Copy, from the data below, every line that has "EmptyString" in it.

TASK MATERIAL
####################
(** X13. The frame determines the buffer: on a panel that [uint8_t]
    coordinates cover, two buffers of exactly W*H pixels for which
    [sendFrameData] prints the same text are the same buffer.  Every pixel
    is printed, and nothing of its three channels is lost in the text. *)
Theorem sendFrameData_injective cfg leds1 leds2 port :
  geometry_ok cfg ->
  Z.of_nat (List.length leds1) = NUM_LEDS cfg ->
  Z.of_nat (List.length leds2) = NUM_LEDS cfg ->
  Forall channels_ok leds1 -> Forall channels_ok leds2 ->
  sendFrameData cfg leds1 port = sendFrameData cfg leds2 port ->
  leds1 = leds2.
Proof.
  intros Hg Hl1 Hl2 Hc1 Hc2 E.
  rewrite !sendFrameData_cells in E by lia.
  injection E as E.
  apply string_app_inv_head in E.
  apply (string_app_inv_head "FRAME:") in E.
  unfold frame_cells in E.
  pose proof (concat_cells_inj _ _ _
                (fun p => eq_trans
                   (proj1 (sprintf_pixel_shape _ (pixel_at_channels_ok cfg leds1 p Hc1)))
                   (eq_sym (proj1 (sprintf_pixel_shape _
                                     (pixel_at_channels_ok cfg leds2 p Hc2)))))
                E) as Hcells.
  pose proof Hg as [[HW _] _].
  apply (nth_ext _ _ MatrixColors.BLACK MatrixColors.BLACK); [lia|].
  intros n Hn.
  assert (Hi : 0 <= Z.of_nat n < NUM_LEDS cfg) by lia.
  pose proof (YX_in_grid cfg _ HW Hi) as Hin.
  pose proof (grid_index_YX cfg (Z.of_nat n) HW) as Hidx.
  rewrite <- (XY_grid_index cfg _ _ Hg Hin) in Hidx.
  destruct (YX cfg (Z.of_nat n)) as [x y]. cbn [fst snd] in Hin, Hidx.
  specialize (Hcells (x, y) (proj2 (in_logical_order cfg x y) Hin)).
  apply sprintf_pixel_inj in Hcells;
    [| apply pixel_at_channels_ok, Hc1 | apply pixel_at_channels_ok, Hc2].
  unfold pixel_at in Hcells. cbn [fst snd] in Hcells.
  rewrite Hidx, Nat2Z.id in Hcells. exact Hcells.
Qed.

Lemma sendFrameData_injective_witness :
  [MatrixColors.CYAN; MatrixColors.PURPLE]
  = [CRGB_rgb 256 60 316; CRGB_rgb 30 0 60].
Proof.
  apply (sendFrameData_injective (mkBoardConfig 2 1 1 1 0 0)
           [MatrixColors.CYAN; MatrixColors.PURPLE]
           [CRGB_rgb 256 60 316; CRGB_rgb 30 0 60] EmptyString).
  - unfold geometry_ok; simpl; lia.
  - reflexivity.
  - reflexivity.
  - repeat (apply Forall_cons; [vm_compute; intuition discriminate|]).
    apply Forall_nil.
  - repeat (apply Forall_cons; [vm_compute; intuition discriminate|]).
    apply Forall_nil.
  - reflexivity.
Defined.

(** ** Checks on concrete inputs *)

Example XY_header_0_0 : XY header 0 0 = 0.
Proof. reflexivity. Qed.

Example XY_header_200_9 : XY header 200 9 = 63.
Proof. reflexivity. Qed.

Example XY_serpentine_row_1 :
  map (fun x => XY (panel8x8 1 0 0) x 1) (upto 8) = [15; 14; 13; 12; 11; 10; 9; 8].
Proof. reflexivity. Qed.

Example XY_header_row_1 :
  map (fun x => XY header x 1) (upto 8) = [8; 9; 10; 11; 12; 13; 14; 15].
Proof. reflexivity. Qed.

Example YX_serpentine_15 : YX (panel8x8 1 0 0) 15 = (0, 1).
Proof. reflexivity. Qed.

Example sprintf_02X_60 : sprintf_02X 60 = "3C"%string.
Proof. reflexivity. Qed.

Example sprintf_02X_5 : sprintf_02X 5 = "05"%string.
Proof. reflexivity. Qed.

Example sendFrameData_short_buffer :
  sendFrameData header [MatrixColors.RED] EmptyString = None.
Proof. reflexivity. Qed.

(** Each of the 64 indices is hit by exactly one of the 64 positions, in
    each of the eight builds. *)
Example every_index_hit_once_8x8 :
  forallb (fun cfg => forallb (fun i => Nat.eqb (hits cfg i) 1) (upto 64))
          builds8x8 = true.
Proof. vm_compute. reflexivity. Qed.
####################
TASK ANSWER
           [CRGB_rgb 256 60 316; CRGB_rgb 30 0 60] EmptyString).
  sendFrameData header [MatrixColors.RED] EmptyString = None.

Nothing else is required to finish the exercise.